そうなると、その子猫の面倒は、親がみるハメになってしまうし、余計な手間が増えることを母親がこうむることになる。それを嫌がっていたふしがあった。
子供時代の私は、あきっぽかったのだろう。最初は可愛がっても、そのうち飽きてしまって面倒をみなくなる・・母は私をそういう目でみてたのだろう。
でも、私にしてみたら、一度も飼ったことはなかったし、「すぐに飽きて面倒をみなくなる」ようになったかどうかは分からない。
私は子供の頃から猫は好きだったので、飼えば、面倒をみ続けただろうと自分では思っていたのだが。
実際、今でも私は猫は好きで、もしも機会があれば飼ってみたいという気持ちは今も持っている。
大人になってからも、あやうく猫を拾って帰りそうになったことがある。
仕事で、私が車で半日以上外回りをしていた、ある日。あれこれ周る場所があり、一度車で会社を出たら、その日は半日以上会社に戻れそうもなかった。

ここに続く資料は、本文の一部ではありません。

(** X27. Raising the token budget never lowers the count that
    [getContext] reports for the same store, and once the budget covers
    the tokens of all recent observations the count is their total. *)
Theorem tokenCount_grows_with_budget (host : Host) (mind : Mind)
  (b1 b2 : Z) (query : option jsstring) (w : World) (c1 : Context)
  (w1 : World) :
  (b1 <= b2)%Z ->
  getContext host (with_budget b1 mind) query w = (Ok c1, w1) ->
  exists c2,
    getContext host (with_budget b2 mind) query w = (Ok c2, w1)
    /\ recentObservations c2 = recentObservations c1
    /\ tokenCount c1 <= tokenCount c2
    /\ ((Z.of_nat (tokens_of (recentObservations c1)) <= b2)%Z ->
        tokenCount c2 = tokens_of (recentObservations c1)).
Proof.
  intros Hb H. rewrite getContext_recount in H |- *.
  unfold then_apply in H |- *.
  destruct (getContext host mind query w) as [[c0|e] w0]; [|discriminate H].
  injection H as <- <-.
  exists (recount b2 c0). split; [reflexivity|]. split; [reflexivity|].
  cbn [recount tokenCount recentObservations].
  split; [now apply count_tokens_monotone|].
  intros Hall. now rewrite count_tokens_all.
Qed.

Lemma tokenCount_grows_with_budget_witness :
  (5 <= 2000)%Z
  /\ exists c1 c2 w1,
       getContext quiet_host (with_budget 5 (mind_with_budget 12)) None
         (project_world []) = (Ok c1, w1)
       /\ getContext quiet_host (with_budget 2000 (mind_with_budget 12)) None
            (project_world []) = (Ok c2, w1)
       /\ tokenCount c1 <= tokenCount c2.
Proof.
  split; [lia|].
  destruct (getContext quiet_host (with_budget 5 (mind_with_budget 12)) None
              (project_world [])) as [[c1|e] w1] eqn:E.
  - destruct (@tokenCount_grows_with_budget quiet_host (mind_with_budget 12)
                5 2000 None (project_world []) c1 w1 ltac:(lia) E)
      as (c2 & H2 & _ & Hle & _).
    exists c1, c2, w1. split; [reflexivity|]. split; [exact H2|exact Hle].
  - vm_compute in E. discriminate E.
Defined.

Example getContext_small_budget_example :
  match getContext quiet_host (mind_with_budget 5) None (project_world [])
  with
  | (Ok ctx, _) => (length (recentObservations ctx), tokenCount ctx)
  | (Throw _, _) => (0, 0)
  end = (2, 0).
Proof. vm_compute. reflexivity. Qed.

(** ** One lock per operation *)

Lemma filter_none {A} (p : A -> bool) (Q : A -> Prop) (l : list A) :
  (forall c, Q c -> p c = false) -> Forall Q l -> filter p l = [].
Proof.
  intros Hp Hl. induction Hl as [|c l Hc Hl IH]; [reflexivity|].
  simpl. now rewrite (Hp c Hc).
Qed.

Lemma outside_call_no_lock (c : Call) :
  outside_call c -> is_lock c = false /\ is_release c = false.
Proof. destruct c; simpl; intros H; try contradiction; auto. Qed.

Lemma section_call_no_lock (c : Call) :
  section_call c -> is_lock c = false /\ is_release c = false.
Proof.
  destruct c; simpl; intros [H|H]; try discriminate H; auto.
Qed.

Lemma acquire_log (host : Host) (lp : jsstring) (w : World) :
  exists calls,
    log (snd (acquire host lp w)) = log w ++ calls
    /\ filter is_release calls = []
    /\ length (filter is_lock calls) <= 1
    /\ (forall u w_in, acquire host lp w = (Ok u, w_in) ->
        filter is_lock calls = [c_lock lp]).
Proof.
  unfold acquire, bind.
  destruct (mkdir_run host (Path.dirname lp) w) as (r1 & w1 & -> & Hlog1 & _).
  destruct r1 as [u1|e1].
  2:{ eexists. split; [exact Hlog1|]. simpl. repeat split; auto.
      intros u w_in H. discriminate H. }
  destruct (touch_run host lp w1) as (r2 & w2 & -> & Hlog2 & _).
  destruct r2 as [u2|e2].
  2:{ eexists. simpl. rewrite Hlog2, Hlog1, <- app_assoc.
      split; [reflexivity|]. simpl. repeat split; auto.
      intros u w_in H. discriminate H. }
  destruct (lockfile_lock_run host lp w2) as (r3 & w3 & -> & Hlog3 & _).
  eexists. simpl. rewrite Hlog3, Hlog2, Hlog1, <- !app_assoc.
  split; [reflexivity|]. simpl. repeat split; auto.
Qed.

Lemma release_log (host : Host) (lp : jsstring) (w : World) :
  log (snd (lockfile_release host lp w)) = log w ++ [c_release lp].
Proof.
  unfold lockfile_release, bind, call, modify.
  destruct (fault host (log w) (c_release lp)); reflexivity.
Qed.

Lemma locked_operation_locks_once (host : Host) (mind : Mind) {A}
  (op : M A) :
  locked_operation host mind op -> locks_once op.
Proof.
  intros (B & prelude & section & postlude & Heq & Hpre & Hsec & Hpost) w.
  assert (forall l, Forall outside_call l
                    -> filter is_lock l = [] /\ filter is_release l = [])
    as Hout.
  { intros l Hl. split; eapply filter_none; try exact Hl;
      intros c Hc; now apply outside_call_no_lock in Hc. }
  assert (forall l, Forall section_call l
                    -> filter is_lock l = [] /\ filter is_release l = [])
    as Hin.
  { intros l Hl. split; eapply filter_none; try exact Hl;
      intros c Hc; now apply section_call_no_lock in Hc. }
  rewrite Heq. unfold bind at 1.
  destruct (Hpre w) as (c0 & E0 & F0). apply Hout in F0 as [L0 R0].
  destruct (prelude w) as [[b|e] w1]; simpl in E0.
  2:{ exists c0. simpl. rewrite L0, R0. auto. }
  unfold bind at 1. rewrite withLock_unfold.
  destruct (acquire_log host (lockPath_of mind w1) w1)
    as (c1 & E1 & R1 & L1 & K1).
  destruct (acquire host (lockPath_of mind w1) w1) as [[u|e] w_in];
    simpl in E1.
  2:{ exists (c0 ++ c1). simpl. rewrite E1, E0, <- app_assoc.
      split; [reflexivity|]. rewrite !filter_app, !length_app, L0, R0, R1.
      simpl. lia. }
  specialize (K1 u w_in eq_refl).
  unfold try_finally.
  destruct (Hsec b w_in) as (c2 & E2 & F2). apply Hin in F2 as [L2 R2].
  destruct (section b w_in) as [r w2]. simpl in E2.
  pose proof (release_log host (lockPath_of mind w1) w2) as E3.
  assert (forall c3,
             length (filter is_lock
                       (c0 ++ c1 ++ c2 ++ [c_release (lockPath_of mind w1)]
                        ++ c3)) <= 1 + length (filter is_lock c3)
             /\ length (filter is_release
                          (c0 ++ c1 ++ c2 ++ [c_release (lockPath_of mind w1)]
                           ++ c3))
                <= 1 + length (filter is_release c3)
             /\ 1 <= length (filter is_lock
                               (c0 ++ c1 ++ c2
                                ++ [c_release (lockPath_of mind w1)] ++ c3)))
    as Hcount.
  { intros c3. rewrite !filter_app, !length_app, L0, R0, R1, K1, L2, R2.
    simpl. lia. }
  destruct (lockfile_release host (lockPath_of mind w1) w2) as [[u3|e3] w3];
    simpl in E3.
  - destruct r as [a|e].
    + destruct (Hpost a w3) as (c3 & E4 & F4). apply Hout in F4 as [L4 R4].
      exists (c0 ++ c1 ++ c2 ++ [c_release (lockPath_of mind w1)] ++ c3).
      split.
      { rewrite E4, E3, E2, E1, E0, <- !app_assoc. reflexivity. }
      destruct (Hcount c3) as (H1 & H2 & H3). rewrite L4, R4 in *.
      simpl in *. lia.
    + exists (c0 ++ c1 ++ c2 ++ [c_release (lockPath_of mind w1)] ++ []).
      split.
      { simpl snd. rewrite E3, E2, E1, E0, <- !app_assoc. reflexivity. }
      destruct (Hcount []) as (H1 & H2 & H3). simpl in *. lia.
  - exists (c0 ++ c1 ++ c2 ++ [c_release (lockPath_of mind w1)] ++ []).
    split.
    { simpl snd. rewrite E3, E2, E1, E0, <- !app_assoc. reflexivity. }
    destruct (Hcount []) as (H1 & H2 & H3). simpl in *. lia.
Qed.

(** X17. None of the six store operations asks for a lock twice, and
    none releases a lock it did not ask for: [getContext] with a query
    searches inside the lock it already holds instead of calling
    [search], which would ask for the same lock again. *)
Theorem store_operations_lock_once (host : Host) (mind : Mind) :
  (forall input, locks_once (remember host mind input))
  /\ (forall query limit, locks_once (search host mind query limit))
  /\ (forall question, locks_once (ask host mind question))
  /\ (forall query, locks_once (getContext host mind query))
  /\ (forall summary, locks_once (saveSessionSummary host mind summary))
  /\ locks_once (stats host mind).
Proof.
  repeat split; intros;
    apply (@locked_operation_locks_once host mind).
  - apply remember_locked_operation.
  - apply plain_locked_operation, emits_searchUnlocked.
  - apply plain_locked_operation.
    apply emits_bind; [now apply emits_section_call_for|intros r].
    apply emits_ret.
  - apply plain_locked_operation, emits_getContext_locked.
  - apply saveSessionSummary_locked_operation.
  - apply plain_locked_operation.
    apply emits_bind; [now apply emits_section_call_for|intros st].
    apply emits_bind; [now apply emits_section_call_for|intros t1].
    apply emits_bind; [now apply emits_section_call_for|intros t2].
    apply emits_ret.
Qed.

Example getContext_with_query_example :
  map call_kind
    (log (snd (getContext quiet_host (mind_with_budget 2000)
                 (Some (js "lock")) (project_world []))))
  = [js "mkdir"; js "touch"; js "lock"; js "timeline"; js "find";
     js "release"].
Proof. vm_compute. reflexivity. Qed.

(** ** What pruning deletes *)

Lemma prune_loop_unlinks (host : Host) (olds : list Backup) :
  forall w, exists w' calls,
    prune_loop host olds w = (Ok tt, w')
    /\ log w' = log w ++ calls
    /\ unlinked calls = map b_path olds.
Proof.
  induction olds as [|b rest IH]; intros w.
  - exists w, []. simpl. rewrite app_nil_r. auto.
  - cbn [prune_loop]. unfold bind at 1. unfold try_catch. unfold bind at 1.
    destruct (unlinkSync_run host (b_path b) w) as (r & w1 & -> & Hlog & _).
    destruct r as [u|e].
    + unfold console_error.
      destruct (IH (record (c_console (LogPruned (b_name b))) w1))
        as (w' & calls & -> & Hlog' & Hun).
      exists w', (c_unlink (b_path b)
                  :: c_console (LogPruned (b_name b)) :: calls).
      split; [reflexivity|]. split.
      * rewrite Hlog'. cbn [log record set_log].
        rewrite Hlog, <- !app_assoc. reflexivity.
      * simpl. now rewrite Hun.
    + unfold ret. destruct (IH w1) as (w' & calls & -> & Hlog' & Hun).
      exists w', (c_unlink (b_path b) :: calls).
      split; [reflexivity|]. split.
      * rewrite Hlog', Hlog, <- app_assoc. reflexivity.
      * simpl. now rewrite Hun.
Qed.

Lemma pruneBackups_unlinks (host : Host) (memoryPath : jsstring)
  (keepCount : nat) (w : World) :
  exists w' calls,
    pruneBackups host memoryPath keepCount w = (Ok tt, w')
    /\ log w' = log w ++ calls
    /\ unlinked calls
       = match new_RegExp host
                 (backupPattern_source
                    (or_str (pop (split SLASH memoryPath)) (js "mind.mv2"))) w,
               fault host (log w) (c_readdir (Path.dirname memoryPath))
         with
         | (Ok _, _), None =>
             map b_path (skipn keepCount (backups_found host w memoryPath))
         | _, _ => []
         end.
Proof.
  unfold pruneBackups, try_catch. cbv zeta. unfold bind at 1.
  assert (forall src,
             new_RegExp host src w = (Ok src, w)
             \/ exists e, new_RegExp host src w = (Throw e, w)) as Hre.
  { intros src. unfold new_RegExp.
    destruct (RegExpLite.compile src); [now left|].
    destruct (regexp_error host src) as [e|]; [right; now exists e|now left]. }
  destruct (Hre (backupPattern_source
                   (or_str (pop (split SLASH memoryPath)) (js "mind.mv2"))))
    as [->|(e & ->)].
  2:{ exists w, []. rewrite app_nil_r. auto. }
  unfold bind at 1. unfold readdirSync. unfold bind at 1. unfold call.
  destruct (fault host (log w) (c_readdir (Path.dirname memoryPath)))
    as [e|].
  { eexists. exists [c_readdir (Path.dirname memoryPath)].
    split; [reflexivity|]. split; reflexivity. }
  unfold get at 1. unfold bind at 1. unfold get at 1.
  match goal with
  | |- context [prune_loop host ?olds ?w0] =>
      destruct (prune_loop_unlinks host olds w0) as (w' & calls & -> & Hlog & Hun)
  end.
  exists w', (c_readdir (Path.dirname memoryPath) :: calls).
  split; [reflexivity|]. split.
  - rewrite Hlog. cbn [log record set_log]. rewrite <- app_assoc. reflexivity.
  - simpl. rewrite Hun. reflexivity.
Qed.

途中腹が減っても、どこかの飲食店に入る余裕もなかったので、コンビニで飯を買ってきて、ある公園に車を止めて、車の中で飯を食べていた。
私は当然運転席にいた。すると、助手席のドアの向うから、猫の鳴き声がした。
「?」と思って、運転席から体を伸ばして助手席のドアを開けてみると、ドアのまん前に猫が行儀よく座っていた。
ドアを私があけてるのに、逃げようとしないばかりか、私の目をじっと見つめて、鳴き続けている。ニャーニャーと。

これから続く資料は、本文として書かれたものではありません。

(* ================================================================== *)
(** * Further properties of the trajectory generator *)
(* ================================================================== *)

Section LorentzMore.

Import Lorentz.

(** The grid times lie in [[0, t_max]], and the last one is [t_max]. *)
Lemma grid_time_bounds (t_max : R) (num_points : Z) (i : nat) :
  0 <= t_max -> (i < Z.to_nat num_points)%nat ->
  0 <= INR i * (t_max / IZR (num_points - 1)) <= t_max.
Proof.
  intros Ht Hi.
  destruct (Z.eq_dec num_points 1) as [H1|H1].
  - assert (i = 0%nat) by lia. subst i. simpl. rewrite Rmult_0_l. lra.
  - assert (Hdiv : 0 < IZR (num_points - 1)) by (apply IZR_lt; lia).
    assert (Hle : INR i <= IZR (num_points - 1)).
    { rewrite INR_IZR_INZ. apply IZR_le. lia. }
    pose proof (pos_INR i) as Hi0.
    assert (Hinv : 0 < / IZR (num_points - 1))
      by now apply Rinv_0_lt_compat.
    assert (Hfrac : INR i * / IZR (num_points - 1) <= 1).
    { apply (Rmult_le_reg_r (IZR (num_points - 1))); [exact Hdiv|].
      rewrite Rmult_assoc, Rinv_l by lra. lra. }
    assert (Hfrac0 : 0 <= INR i * / IZR (num_points - 1)).
    { apply Rmult_le_pos; lra. }
    unfold Rdiv.
    replace (INR i * (t_max * / IZR (num_points - 1)))
      with (t_max * (INR i * / IZR (num_points - 1))) by ring.
    split; [apply Rmult_le_pos; assumption|].
    rewrite <- (Rmult_1_r t_max) at 2.
    apply Rmult_le_compat_l; assumption.
Qed.






(** X4. Reversing the field mirrors the trajectory in the plane [x = 0]:
    with [-B] in place of [B] the x array changes sign and the y and z
    arrays are unchanged. *)
Theorem particle_trajectory_field_reversal
        (B v_perp v_parallel t_max : R) (num_points : Z) :
  B <> 0 -> (0 <= num_points)%Z ->
  exists x y z,
    particle_trajectory B v_perp v_parallel t_max num_points
    = Py.Return (x, y, z)
    /\ particle_trajectory (- B) v_perp v_parallel t_max num_points
       = Py.Return (Np.neg x, y, z).
Proof.
  intros HB Hn.
  assert (HB' : - B <> 0) by lra.
  destruct (particle_trajectory_returns B v_perp v_parallel t_max num_points
              HB Hn) as (t & Ht & _ & _ & Hrun).
  destruct (particle_trajectory_returns (- B) v_perp v_parallel t_max
              num_points HB' Hn) as (t' & Ht' & _ & _ & Hrun').
  rewrite Ht in Ht'. injection Ht' as <-.
  do 3 eexists. split; [exact Hrun|].
  rewrite Hrun'.
  pose proof (qB_nonzero B HB) as Hqb.
  pose proof m_pos as Hm.
  assert (Hr : m * v_perp / (q * - B) = - (m * v_perp / (q * B))).
  { field. split; [exact HB | pose proof q_pos; lra]. }
  assert (Hw : q * - B / m = - (q * B / m)).
  { field. lra. }
  rewrite Hr, Hw.
  unfold Np.neg, Np.smul, Np.cos, Np.sin.
  rewrite !map_map.
  assert (Hx : map (fun e => - (m * v_perp / (q * B))
                              * cos (- (q * B / m) * e)) t
               = map (fun e => - (m * v_perp / (q * B)
                                  * cos (q * B / m * e))) t).
  { apply map_ext. intros a.
    replace (- (q * B / m) * a) with (- (q * B / m * a)) by ring.
    rewrite cos_neg. ring. }
  assert (Hy : map (fun e => - (m * v_perp / (q * B))
                              * sin (- (q * B / m) * e)) t
               = map (fun e => m * v_perp / (q * B)
                               * sin (q * B / m * e)) t).
  { apply map_ext. intros a.
    replace (- (q * B / m) * a) with (- (q * B / m * a)) by ring.
    rewrite sin_neg. ring. }
  rewrite Hx, Hy. reflexivity.
Qed.

Lemma particle_trajectory_field_reversal_witness :
  exists x y z,
    particle_trajectory 1e-3 1e6 2e5 default_t_max default_num_points
    = Py.Return (x, y, z)
    /\ particle_trajectory (- (1e-3)) 1e6 2e5 default_t_max default_num_points
       = Py.Return (Np.neg x, y, z).
Proof.
  apply (particle_trajectory_field_reversal 1e-3 1e6 2e5 default_t_max
           default_num_points).
  - lra.
  - unfold default_num_points. lia.
Defined.





End LorentzMore.

(* ================================================================== *)
(** * The plotted axes *)
(* ================================================================== *)

Section PlotFacts.

Import Lorentz.
Import LorentzUI.

Lemma fold_left_Rmax_ge (l : list R) (e : R) : e <= fold_left Rmax l e.
Proof.
  revert e. induction l as [|a l IH]; intros e; simpl.
  - lra.
  - apply Rle_trans with (Rmax e a); [apply Rmax_l | apply IH].
Qed.

Lemma fold_left_Rmax_upper (l : list R) (e x : R) :
  In x l -> x <= fold_left Rmax l e.
Proof.
  revert e. induction l as [|a l IH]; intros e Hin; simpl in *.
  - contradiction.
  - destruct Hin as [->|Hin].
    + apply Rle_trans with (Rmax e x); [apply Rmax_r|apply fold_left_Rmax_ge].
    + now apply IH.
Qed.

Lemma fold_left_Rmax_in (l : list R) (e : R) :
  In (fold_left Rmax l e) (e :: l).
Proof.
  revert e. induction l as [|a l IH]; intros e; simpl.
  - now left.
  - destruct (IH (Rmax e a)) as [H|H].
    + unfold Rmax in H at 1. destruct (Rle_dec e a).
      * right. left. exact H.
      * left. exact H.
    + right. right. exact H.
Qed.

(** [a.max()] is the element of [a] that bounds all the others. *)
Lemma amax_unique (a : Np.ndarray) (M : R) :
  (forall i, (i < length a)%nat -> nth i a 0 <= M) ->
  (exists j, (j < length a)%nat /\ nth j a 0 = M) ->
  Np.amax a = Py.Return M.
Proof.
  intros Hub (j & Hj & HM).
  destruct a as [|e a']; [simpl in Hj; lia|].
  unfold Np.amax. f_equal.
  apply Rle_antisym.
  - destruct (In_nth _ _ 0 (fold_left_Rmax_in a' e)) as (k & Hk & Hnk).
    rewrite <- Hnk. now apply Hub.
  - assert (Hin : In M (e :: a')) by (rewrite <- HM; now apply nth_In).
    destruct Hin as [<-|Hin].
    + apply fold_left_Rmax_ge.
    + now apply fold_left_Rmax_upper.
Qed.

これは・・この猫は、私に対して、就職活動をしているのだと思った。
猫の就職活動・・・つまり、私に「飼ってほしいニャ」と訴えているのだと思った。逃げようとしないで、私の目をじっと見つめて、行儀よく座って鳴き続けているその様ゆえに。
そういうことは久しぶりだった。子供の時に、道路の脇にいた子猫を連れてかえって飼いたくなった記憶を思い出した。

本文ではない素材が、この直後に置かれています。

(** The rounding of the product never reaches [k]. *)
Lemma floor_random r k : 0 ≤ r < 2 ^ 53 → 0 < k < 2 ^ 53 →
  0 ≤ Math_floor (num_mul (Math_random r) (num_of_Z k)) < k.
Proof.
  intros Hr Hk. pose proof (rnd_int_exact k ltac:(lia)) as Hi. unfold num_of_Z.
  destruct (rnd k 1) as [m2 e2| | |]; try done. apply num_to_Z_frac in Hi.
  unfold Math_random, num_mul. pose proof (frac_mul r (-53) m2 e2) as Hf.
  pose proof (frac_pos (r * m2) (-53 + e2)) as Hd. pose proof (frac_pos m2 e2) as Hd2.
  change (frac r (-53)) with (r, 2 ^ 53) in Hf. cbn [fst snd] in Hf. rewrite Hi in Hf.
  destruct (frac (r * m2) (-53 + e2)) as [n d]. cbn [fst snd] in *.
  assert (Hn : n * 2 ^ 53 = r * k * d) by (apply (Z.mul_reg_r _ _ (frac m2 e2).2); lia). clear Hf Hi.
  destruct (decide (r = 0)) as [->|Hr0].
  { assert (n = 0) as -> by lia. change (0 ≤ 0 < k). lia. }
  assert (Hpos : 0 < n) by (assert (0 < r * k * d) by nia; lia).
  destruct (rnd_pos_close n d) as (m & e & Hrnd & Hm & Hc); [lia|lia|..].
  { unfold ge_pow. change (0 <=? -1022) with false. cbv beta iota.
    assert (2 ^ 53 ≤ 2 ^ (- -1022)) by (apply Z.pow_le_mono_r; lia).
    assert (1 ≤ r * k) by nia. nia. }
  { assert (2 ^ 106 ≤ 2 ^ 1000) by (apply Z.pow_le_mono_r; lia).
    assert (r * k < 2 ^ 106) by (change (2 ^ 106) with (2 ^ 53 * 2 ^ 53); nia). nia. }
  rewrite rnd_nonneg, Hrnd by lia. unfold Math_floor.
  pose proof (close_below n d m e k r Hd (proj1 Hk) Hr Hn Hc) as Hlt. pose proof (frac_pos m e) as Hvd.
  assert (Hvn : 0 ≤ (frac m e).1) by (unfold frac; destruct (0 <=? e); cbn; [apply Z.mul_nonneg_nonneg; lia|lia]).
  destruct (frac m e) as [vn vd]. cbn in *. split; [by apply Z.div_pos|]. by apply Z.div_lt_upper_bound; lia.
Qed.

よっぽど、そのまま車に乗せて連れてかえろうかと思った。連れて帰りたくてたまらなくなった。
だが、今の私の家の事情では飼うわけにはいかないのだ。
以前にも書いたことがあるかとは思うが、我が家には木でできた楽器が多い。猫を飼って、木でできた楽器で爪でもとがれたら、はっきりいって困る。
柱などで爪をとぐのは許せても、高価なギターなどで爪でもとがれたら、困る。
また、猫は・・特に子猫は色々動き回る。家の中をあれこれ動きまわって、なにかのはずみで高価なギターを倒されでもしたら、取り返しのつかない状態にギターがなりかねない。
それを考えると・・今の我が家では、やはり猫は飼うわけには・・いかないのだ・・。
ギターなどを多数所有している人で、家の中に猫を飼っている人は、そのへんの危険性にどう対処してるのだろう。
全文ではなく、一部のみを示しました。